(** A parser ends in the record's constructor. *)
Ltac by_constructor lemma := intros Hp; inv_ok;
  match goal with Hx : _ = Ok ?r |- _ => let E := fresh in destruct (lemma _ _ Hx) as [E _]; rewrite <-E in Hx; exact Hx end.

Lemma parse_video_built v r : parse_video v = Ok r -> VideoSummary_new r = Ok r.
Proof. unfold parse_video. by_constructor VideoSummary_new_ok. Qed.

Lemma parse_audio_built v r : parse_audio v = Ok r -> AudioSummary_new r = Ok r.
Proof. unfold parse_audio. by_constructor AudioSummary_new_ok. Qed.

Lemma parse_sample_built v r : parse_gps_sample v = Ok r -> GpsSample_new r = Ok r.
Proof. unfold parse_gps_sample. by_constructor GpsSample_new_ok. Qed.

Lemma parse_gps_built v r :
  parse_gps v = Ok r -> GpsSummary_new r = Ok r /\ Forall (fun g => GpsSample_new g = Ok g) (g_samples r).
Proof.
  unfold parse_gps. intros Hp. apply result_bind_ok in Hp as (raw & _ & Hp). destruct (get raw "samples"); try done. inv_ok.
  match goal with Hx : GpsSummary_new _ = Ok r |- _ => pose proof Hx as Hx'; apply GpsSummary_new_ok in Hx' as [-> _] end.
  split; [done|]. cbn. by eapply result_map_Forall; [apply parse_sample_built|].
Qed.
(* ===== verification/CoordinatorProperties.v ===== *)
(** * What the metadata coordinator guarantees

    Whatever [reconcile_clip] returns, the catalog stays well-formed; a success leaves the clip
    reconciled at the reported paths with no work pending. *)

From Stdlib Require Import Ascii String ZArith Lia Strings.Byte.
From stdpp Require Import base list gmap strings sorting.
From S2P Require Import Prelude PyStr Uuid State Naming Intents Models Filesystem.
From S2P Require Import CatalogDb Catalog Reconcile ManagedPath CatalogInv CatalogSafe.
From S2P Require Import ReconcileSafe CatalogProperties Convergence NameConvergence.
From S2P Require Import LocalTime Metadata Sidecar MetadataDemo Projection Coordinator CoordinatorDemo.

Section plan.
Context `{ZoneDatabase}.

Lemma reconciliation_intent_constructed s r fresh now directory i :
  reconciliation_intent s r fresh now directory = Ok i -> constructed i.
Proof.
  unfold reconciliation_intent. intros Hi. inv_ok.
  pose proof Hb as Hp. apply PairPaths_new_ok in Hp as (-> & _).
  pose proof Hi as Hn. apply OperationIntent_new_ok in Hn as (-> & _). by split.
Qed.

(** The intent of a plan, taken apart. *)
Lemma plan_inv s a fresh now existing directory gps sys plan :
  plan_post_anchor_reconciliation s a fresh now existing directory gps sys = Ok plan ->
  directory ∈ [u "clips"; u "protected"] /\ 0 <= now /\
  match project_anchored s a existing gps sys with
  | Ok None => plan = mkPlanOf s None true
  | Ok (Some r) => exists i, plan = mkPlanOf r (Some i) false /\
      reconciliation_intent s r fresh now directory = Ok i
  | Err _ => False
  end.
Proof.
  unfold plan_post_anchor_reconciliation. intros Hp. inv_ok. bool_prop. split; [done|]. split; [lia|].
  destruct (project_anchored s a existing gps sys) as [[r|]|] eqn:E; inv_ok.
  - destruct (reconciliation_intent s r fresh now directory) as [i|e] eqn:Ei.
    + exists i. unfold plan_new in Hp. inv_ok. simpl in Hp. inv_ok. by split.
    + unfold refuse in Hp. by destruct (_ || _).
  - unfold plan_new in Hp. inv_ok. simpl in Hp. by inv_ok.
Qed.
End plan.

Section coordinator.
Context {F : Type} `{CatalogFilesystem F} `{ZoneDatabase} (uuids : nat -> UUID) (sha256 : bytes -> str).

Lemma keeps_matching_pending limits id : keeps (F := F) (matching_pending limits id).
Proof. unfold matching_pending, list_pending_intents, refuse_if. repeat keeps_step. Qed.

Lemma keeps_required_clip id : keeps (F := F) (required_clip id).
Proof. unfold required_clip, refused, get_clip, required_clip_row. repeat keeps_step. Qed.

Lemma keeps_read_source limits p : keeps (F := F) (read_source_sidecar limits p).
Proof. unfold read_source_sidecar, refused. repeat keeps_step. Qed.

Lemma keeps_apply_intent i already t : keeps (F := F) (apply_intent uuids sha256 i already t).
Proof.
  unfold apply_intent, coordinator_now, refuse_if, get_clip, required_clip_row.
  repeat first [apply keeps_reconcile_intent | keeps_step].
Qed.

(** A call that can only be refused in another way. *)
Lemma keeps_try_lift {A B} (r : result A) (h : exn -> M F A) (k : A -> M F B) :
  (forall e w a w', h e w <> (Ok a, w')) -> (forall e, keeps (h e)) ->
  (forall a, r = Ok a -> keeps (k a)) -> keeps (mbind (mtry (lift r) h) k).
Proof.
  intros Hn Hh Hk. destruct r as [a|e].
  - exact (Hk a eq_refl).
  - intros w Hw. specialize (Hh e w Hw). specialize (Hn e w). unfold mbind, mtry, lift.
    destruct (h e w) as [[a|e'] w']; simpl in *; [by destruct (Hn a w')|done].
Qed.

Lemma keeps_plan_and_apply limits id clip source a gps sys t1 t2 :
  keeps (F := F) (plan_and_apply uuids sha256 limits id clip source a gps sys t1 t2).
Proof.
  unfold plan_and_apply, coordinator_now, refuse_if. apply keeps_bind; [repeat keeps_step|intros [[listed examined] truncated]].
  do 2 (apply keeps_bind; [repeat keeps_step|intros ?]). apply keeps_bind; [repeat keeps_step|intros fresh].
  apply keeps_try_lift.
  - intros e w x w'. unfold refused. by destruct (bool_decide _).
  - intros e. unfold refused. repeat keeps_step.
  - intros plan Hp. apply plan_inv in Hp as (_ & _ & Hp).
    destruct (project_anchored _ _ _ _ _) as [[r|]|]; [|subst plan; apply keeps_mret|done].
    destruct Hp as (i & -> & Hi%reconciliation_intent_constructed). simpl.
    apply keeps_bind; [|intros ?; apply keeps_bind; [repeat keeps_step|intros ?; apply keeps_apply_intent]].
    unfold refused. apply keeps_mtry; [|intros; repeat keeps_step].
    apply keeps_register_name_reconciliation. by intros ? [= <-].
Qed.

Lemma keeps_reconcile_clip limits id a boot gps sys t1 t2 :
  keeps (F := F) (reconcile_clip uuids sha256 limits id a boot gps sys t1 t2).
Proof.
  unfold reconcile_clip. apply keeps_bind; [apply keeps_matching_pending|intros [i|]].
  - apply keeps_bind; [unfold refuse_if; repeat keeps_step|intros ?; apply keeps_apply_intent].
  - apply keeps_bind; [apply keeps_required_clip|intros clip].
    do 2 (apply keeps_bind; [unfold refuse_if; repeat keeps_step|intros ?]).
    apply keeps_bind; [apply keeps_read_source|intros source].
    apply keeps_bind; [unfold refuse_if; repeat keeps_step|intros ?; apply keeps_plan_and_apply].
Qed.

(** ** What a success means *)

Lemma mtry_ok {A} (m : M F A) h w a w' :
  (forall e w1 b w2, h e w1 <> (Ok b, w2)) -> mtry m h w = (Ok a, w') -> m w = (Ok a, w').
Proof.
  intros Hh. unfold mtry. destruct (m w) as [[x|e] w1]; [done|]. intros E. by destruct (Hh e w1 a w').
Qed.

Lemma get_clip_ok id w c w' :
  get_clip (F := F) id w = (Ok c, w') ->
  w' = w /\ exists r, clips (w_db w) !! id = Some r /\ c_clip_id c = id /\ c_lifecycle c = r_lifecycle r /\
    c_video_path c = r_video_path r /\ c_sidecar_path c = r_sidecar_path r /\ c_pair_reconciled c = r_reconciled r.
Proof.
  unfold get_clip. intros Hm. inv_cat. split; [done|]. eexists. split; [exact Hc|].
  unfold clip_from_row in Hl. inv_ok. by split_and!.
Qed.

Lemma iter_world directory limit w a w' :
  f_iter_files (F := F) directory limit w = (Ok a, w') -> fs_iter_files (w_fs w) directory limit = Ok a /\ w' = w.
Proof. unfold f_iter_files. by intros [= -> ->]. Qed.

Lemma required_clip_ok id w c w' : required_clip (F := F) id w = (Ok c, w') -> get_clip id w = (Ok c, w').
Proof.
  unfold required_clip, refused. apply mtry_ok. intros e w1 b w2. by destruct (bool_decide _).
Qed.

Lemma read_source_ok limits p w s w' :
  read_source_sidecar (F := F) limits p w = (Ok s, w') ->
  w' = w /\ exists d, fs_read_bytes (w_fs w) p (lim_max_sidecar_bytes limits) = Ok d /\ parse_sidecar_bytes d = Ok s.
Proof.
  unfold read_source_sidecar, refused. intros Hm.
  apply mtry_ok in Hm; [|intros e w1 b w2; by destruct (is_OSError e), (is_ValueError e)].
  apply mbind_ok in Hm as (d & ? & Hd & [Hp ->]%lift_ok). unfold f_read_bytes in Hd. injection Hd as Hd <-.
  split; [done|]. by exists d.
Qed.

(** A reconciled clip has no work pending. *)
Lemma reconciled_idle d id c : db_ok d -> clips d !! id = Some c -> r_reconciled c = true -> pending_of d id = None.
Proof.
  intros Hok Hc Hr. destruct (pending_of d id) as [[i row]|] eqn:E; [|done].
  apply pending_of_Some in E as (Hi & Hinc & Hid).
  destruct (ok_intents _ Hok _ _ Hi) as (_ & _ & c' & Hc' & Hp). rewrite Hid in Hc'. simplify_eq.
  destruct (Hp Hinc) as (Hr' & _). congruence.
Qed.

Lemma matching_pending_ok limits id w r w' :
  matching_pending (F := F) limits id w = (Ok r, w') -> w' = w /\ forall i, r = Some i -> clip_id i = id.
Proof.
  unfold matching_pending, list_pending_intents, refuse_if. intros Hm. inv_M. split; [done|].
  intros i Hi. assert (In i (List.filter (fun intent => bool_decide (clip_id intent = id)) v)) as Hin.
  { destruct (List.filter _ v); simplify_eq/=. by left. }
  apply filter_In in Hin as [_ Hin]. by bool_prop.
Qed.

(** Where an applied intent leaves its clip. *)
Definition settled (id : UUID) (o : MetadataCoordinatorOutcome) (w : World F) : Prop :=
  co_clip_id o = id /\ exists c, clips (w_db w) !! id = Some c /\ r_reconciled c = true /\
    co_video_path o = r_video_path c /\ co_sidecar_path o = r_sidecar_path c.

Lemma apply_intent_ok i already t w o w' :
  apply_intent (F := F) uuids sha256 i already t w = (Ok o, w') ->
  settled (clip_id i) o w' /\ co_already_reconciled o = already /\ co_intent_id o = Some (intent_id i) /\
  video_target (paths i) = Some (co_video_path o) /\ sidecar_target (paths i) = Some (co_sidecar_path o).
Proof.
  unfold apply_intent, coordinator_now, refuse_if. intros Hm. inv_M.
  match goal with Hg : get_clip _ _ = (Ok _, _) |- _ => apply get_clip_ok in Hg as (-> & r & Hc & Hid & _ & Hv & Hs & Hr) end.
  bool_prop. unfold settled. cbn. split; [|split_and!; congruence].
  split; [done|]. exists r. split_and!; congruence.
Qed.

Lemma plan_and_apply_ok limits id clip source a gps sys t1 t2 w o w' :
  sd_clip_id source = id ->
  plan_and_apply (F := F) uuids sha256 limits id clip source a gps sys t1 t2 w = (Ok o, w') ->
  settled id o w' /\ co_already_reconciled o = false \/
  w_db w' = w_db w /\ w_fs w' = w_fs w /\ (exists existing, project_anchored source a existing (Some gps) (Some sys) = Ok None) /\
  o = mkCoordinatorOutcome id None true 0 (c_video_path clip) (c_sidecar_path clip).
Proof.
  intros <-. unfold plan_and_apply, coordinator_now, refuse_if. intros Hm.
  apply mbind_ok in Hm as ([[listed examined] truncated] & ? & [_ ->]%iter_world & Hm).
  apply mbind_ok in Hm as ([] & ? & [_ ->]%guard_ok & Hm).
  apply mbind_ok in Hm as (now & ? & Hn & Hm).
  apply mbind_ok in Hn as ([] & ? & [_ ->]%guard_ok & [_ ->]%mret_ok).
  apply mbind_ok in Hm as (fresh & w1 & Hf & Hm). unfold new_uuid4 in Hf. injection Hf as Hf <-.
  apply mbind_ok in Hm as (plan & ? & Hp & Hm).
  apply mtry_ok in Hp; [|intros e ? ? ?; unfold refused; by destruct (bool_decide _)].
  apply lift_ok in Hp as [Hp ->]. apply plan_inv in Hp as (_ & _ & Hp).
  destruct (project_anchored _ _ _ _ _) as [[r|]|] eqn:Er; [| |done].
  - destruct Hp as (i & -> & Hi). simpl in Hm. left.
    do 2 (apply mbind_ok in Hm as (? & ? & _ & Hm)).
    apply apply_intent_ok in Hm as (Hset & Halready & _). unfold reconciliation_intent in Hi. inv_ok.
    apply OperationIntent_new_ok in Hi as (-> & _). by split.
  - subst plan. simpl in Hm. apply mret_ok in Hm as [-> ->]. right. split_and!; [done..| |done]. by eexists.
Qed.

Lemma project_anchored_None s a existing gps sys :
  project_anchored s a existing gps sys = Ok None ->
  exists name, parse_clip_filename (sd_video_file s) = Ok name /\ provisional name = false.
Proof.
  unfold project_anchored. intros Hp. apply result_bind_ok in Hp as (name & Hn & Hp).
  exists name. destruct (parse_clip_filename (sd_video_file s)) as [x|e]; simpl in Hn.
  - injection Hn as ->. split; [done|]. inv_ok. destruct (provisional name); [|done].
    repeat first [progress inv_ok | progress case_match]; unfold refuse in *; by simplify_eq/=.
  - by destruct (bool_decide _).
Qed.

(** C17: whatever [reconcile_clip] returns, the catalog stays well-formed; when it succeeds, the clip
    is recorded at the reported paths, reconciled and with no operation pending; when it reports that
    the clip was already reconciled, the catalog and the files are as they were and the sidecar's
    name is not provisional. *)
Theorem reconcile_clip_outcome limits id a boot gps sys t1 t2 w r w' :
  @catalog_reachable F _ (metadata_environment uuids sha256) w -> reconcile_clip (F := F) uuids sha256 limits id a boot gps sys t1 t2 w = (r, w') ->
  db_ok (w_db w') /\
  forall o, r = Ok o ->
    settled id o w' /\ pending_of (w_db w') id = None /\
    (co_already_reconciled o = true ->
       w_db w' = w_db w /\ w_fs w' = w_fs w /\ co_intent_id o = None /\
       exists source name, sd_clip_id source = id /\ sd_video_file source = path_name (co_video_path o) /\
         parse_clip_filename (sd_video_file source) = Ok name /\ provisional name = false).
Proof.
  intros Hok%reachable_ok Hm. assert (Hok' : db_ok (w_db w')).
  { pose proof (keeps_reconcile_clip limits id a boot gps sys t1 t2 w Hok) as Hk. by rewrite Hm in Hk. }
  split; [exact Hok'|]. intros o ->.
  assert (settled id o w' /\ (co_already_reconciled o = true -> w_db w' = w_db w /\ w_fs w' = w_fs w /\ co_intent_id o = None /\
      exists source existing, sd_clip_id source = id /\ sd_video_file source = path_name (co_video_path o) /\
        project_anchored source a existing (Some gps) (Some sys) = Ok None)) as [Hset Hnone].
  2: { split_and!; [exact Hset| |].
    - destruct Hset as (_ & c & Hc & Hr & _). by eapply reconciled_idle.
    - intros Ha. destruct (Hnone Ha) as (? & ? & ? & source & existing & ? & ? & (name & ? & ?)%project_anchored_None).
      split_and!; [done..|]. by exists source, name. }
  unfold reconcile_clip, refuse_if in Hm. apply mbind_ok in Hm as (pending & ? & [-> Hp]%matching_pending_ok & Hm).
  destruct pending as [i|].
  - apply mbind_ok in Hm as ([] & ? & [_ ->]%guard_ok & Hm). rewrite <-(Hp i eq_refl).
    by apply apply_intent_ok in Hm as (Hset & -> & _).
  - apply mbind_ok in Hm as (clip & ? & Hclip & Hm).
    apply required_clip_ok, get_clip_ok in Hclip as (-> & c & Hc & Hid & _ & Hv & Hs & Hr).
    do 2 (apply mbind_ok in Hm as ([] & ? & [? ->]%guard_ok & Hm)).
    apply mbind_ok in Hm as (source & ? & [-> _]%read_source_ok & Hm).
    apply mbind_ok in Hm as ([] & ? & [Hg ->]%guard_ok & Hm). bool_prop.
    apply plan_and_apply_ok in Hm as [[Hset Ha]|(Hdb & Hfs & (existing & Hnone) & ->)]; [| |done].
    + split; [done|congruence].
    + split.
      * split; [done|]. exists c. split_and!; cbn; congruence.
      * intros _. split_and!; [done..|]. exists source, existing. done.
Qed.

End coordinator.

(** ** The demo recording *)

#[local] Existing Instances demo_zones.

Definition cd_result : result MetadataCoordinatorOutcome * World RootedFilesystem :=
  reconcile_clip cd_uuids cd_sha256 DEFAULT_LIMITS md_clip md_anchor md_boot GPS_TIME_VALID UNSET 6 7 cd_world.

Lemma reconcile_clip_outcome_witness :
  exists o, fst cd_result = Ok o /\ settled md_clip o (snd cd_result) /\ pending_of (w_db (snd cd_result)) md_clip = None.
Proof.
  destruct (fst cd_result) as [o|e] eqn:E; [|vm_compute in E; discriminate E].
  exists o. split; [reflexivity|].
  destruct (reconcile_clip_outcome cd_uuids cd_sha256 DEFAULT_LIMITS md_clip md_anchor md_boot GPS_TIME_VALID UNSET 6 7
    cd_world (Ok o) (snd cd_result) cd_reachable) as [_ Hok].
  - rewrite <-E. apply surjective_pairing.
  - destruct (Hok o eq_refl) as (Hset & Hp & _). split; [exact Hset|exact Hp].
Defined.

— Action item —
Reproduce exactly, and only, the part of the listing above that begins at the line with "- intros e." and goes on through the line with "- apply keeps_bind; [unfold".

— Solution to this task —
  - intros e. unfold refused. repeat keeps_step.
  - intros plan Hp. apply plan_inv in Hp as (_ & _ & Hp).
    destruct (project_anchored _ _ _ _ _) as [[r|]|]; [|subst plan; apply keeps_mret|done].
    destruct Hp as (i & -> & Hi%reconciliation_intent_constructed). simpl.
    apply keeps_bind; [|intros ?; apply keeps_bind; [repeat keeps_step|intros ?; apply keeps_apply_intent]].
    unfold refused. apply keeps_mtry; [|intros; repeat keeps_step].
    apply keeps_register_name_reconciliation. by intros ? [= <-].
Qed.

Lemma keeps_reconcile_clip limits id a boot gps sys t1 t2 :
  keeps (F := F) (reconcile_clip uuids sha256 limits id a boot gps sys t1 t2).
Proof.
  unfold reconcile_clip. apply keeps_bind; [apply keeps_matching_pending|intros [i|]].
  - apply keeps_bind; [unfold refuse_if; repeat keeps_step|intros ?; apply keeps_apply_intent].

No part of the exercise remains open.